• ACTIVITY:
Show every line in the records below that contains the word "unfold".

-*-

Lemma shift_in_byte acc v : 0 <= acc ->
  Z.lor (Z.shiftl acc 8) (bval v) = acc * 256 + bval v.
Proof.
  intros Hacc. change 256 with (2 ^ 8). rewrite <- (Z.shiftl_mul_pow2 acc 8) by lia.
  assert (Z.land (Z.shiftl acc 8) (bval v) = 0) as Hland.
  { apply Z.bits_inj'. intros i Hi. rewrite Z.land_spec, Z.bits_0.
    destruct (Z.ltb_spec i 8) as [Hlt|Hge].
    - by rewrite Z.shiftl_spec_low.
    - bounds. rewrite (Z.bits_above_log2 (bval v) i), andb_false_r; [done|lia|].
      destruct (decide (bval v = 0)) as [->|]; [simpl; lia|].
      apply Z.log2_lt_pow2; [lia|].
      apply Z.lt_le_trans with (2 ^ 8); [lia|]. apply Z.pow_le_mono_r; lia. }
  pose proof (Z.add_lor_land (Z.shiftl acc 8) (bval v)). lia.
Qed.

Definition beFrom (acc : Z) (octets : list byte) : Z :=
  fold_left (fun acc v => acc * 256 + bval v) octets acc.

Lemma beFrom_ge octets : forall acc, 0 <= acc -> acc <= beFrom acc octets.
Proof.
  induction octets as [|v os IH]; intros acc Hacc; simpl; [lia|].
  bounds. specialize (IH (acc * 256 + bval v)). unfold beFrom in *. lia.
Qed.

Lemma longLength_value octets : forall acc L, 0 <= acc ->
  longLength acc octets = Some L -> L = beFrom acc octets.
Proof.
  induction octets as [|v os IH]; intros acc L Hacc; simpl; [by intros [= ->]|].
  case_match; [done|]. rewrite shift_in_byte by done. intros HL.
  apply IH in HL; [done|]. bounds. lia.
Qed.

(** The overflow guard of the loop never rejects a length that fits a frame. *)
Lemma longLength_fits octets : forall acc, 0 <= acc ->
  beFrom acc octets <= maxFrame -> longLength acc octets = Some (beFrom acc octets).
Proof.
  induction octets as [|v os IH]; intros acc Hacc Hfit; simpl in *; [done|].
  bounds. assert (Hge : acc * 256 + bval v <= beFrom (acc * 256 + bval v) os)
    by (apply beFrom_ge; lia).
  change (Z.shiftr (Z.shiftl 1 20) 8) with 4096.
  unfold beFrom, maxFrame in *. simpl in *.
  rewrite (proj2 (Z.ltb_ge 4096 acc)) by lia.
  rewrite shift_in_byte by done. apply IH; lia.
Qed.

Lemma lookup_middle (pre suf : list byte) v :
  (pre ++ v :: suf) !! Z.to_nat (blen pre) = Some v.
Proof. unfold blen. rewrite Nat2Z.id. by apply list_lookup_middle. Qed.

Lemma highTag_spec n : forall pre suf j,
  highTag n (pre ++ suf) (blen pre) = Some j <->
  exists hs rest, suf = hs ++ rest /\ highOctets hs /\ blen hs <= Z.of_nat n /\
    j = blen pre + blen hs.
Proof.
  induction n as [|n IH]; intros pre suf j; simpl.
  { split; [done|]. intros (hs & ? & -> & Hh & Hn & _).
    destruct Hh; rewrite blen_cons in Hn; bounds; lia. }
  rewrite blen_app. destruct suf as [|v suf].
  { rewrite (proj2 (Z.leb_le _ _)) by (unfold blen; simpl; lia).
    split; [done|]. intros (hs & rest & Heq & Hh & _).
    destruct Hh; discriminate. }
  rewrite blen_cons, (proj2 (Z.leb_gt _ _)) by (bounds; lia).
  rewrite lookup_middle. simpl.
  case_match eqn:Hv.
  - split.
    + intros [= <-]. exists [v], suf. split_and!; [done|constructor; lia|unfold blen; simpl; lia..].
    + intros (hs & rest & Heq & Hh & Hn & ->).
      destruct Hh; simplify_eq/=; [|lia]. unfold blen; simpl; f_equal; lia.
  - replace (pre ++ v :: suf) with ((pre ++ [v]) ++ suf) by (by rewrite <- app_assoc).
    replace (blen pre + 1) with (blen (pre ++ [v])) by (by rewrite blen_app).
    rewrite IH, blen_app. split.
    + intros (hs & rest & -> & Hh & Hn & ->). exists (v :: hs), rest.
      rewrite blen_cons. split_and!; [done|constructor; [lia|done]|lia|unfold blen; simpl; lia].
    + intros (hs & rest & Heq & Hh & Hn & ->).
      destruct Hh; simplify_eq/=; [lia|]. exists vs, rest.
      rewrite !blen_cons in *. split_and!; [done..|lia|unfold blen; simpl; lia].
Qed.

Lemma highOctets_nonempty hs : highOctets hs -> 1 <= blen hs.
Proof. intros []; rewrite blen_cons; bounds; lia. Qed.

Lemma highOctets_prefix hs ks r : highOctets hs -> highOctets ks ->
  forall r', hs ++ r = ks ++ r' -> hs = ks.
Proof.
  intros Hh. revert ks. induction Hh; intros ks Hk r' Heq; destruct Hk; simplify_eq/=; try lia.
  - done.
  - f_equal. eauto.
Qed.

-*-

• OUTPUT OF THE EXERCISE:
  bounds. specialize (IH (acc * 256 + bval v)). unfold beFrom in *. lia.
  unfold beFrom, maxFrame in *. simpl in *.
Proof. unfold blen. rewrite Nat2Z.id. by apply list_lookup_middle. Qed.
  { rewrite (proj2 (Z.leb_le _ _)) by (unfold blen; simpl; lia).
    + intros [= <-]. exists [v], suf. split_and!; [done|constructor; lia|unfold blen; simpl; lia..].
      destruct Hh; simplify_eq/=; [|lia]. unfold blen; simpl; f_equal; lia.
      rewrite blen_cons. split_and!; [done|constructor; [lia|done]|lia|unfold blen; simpl; lia].
      rewrite !blen_cons in *. split_and!; [done..|lia|unfold blen; simpl; lia].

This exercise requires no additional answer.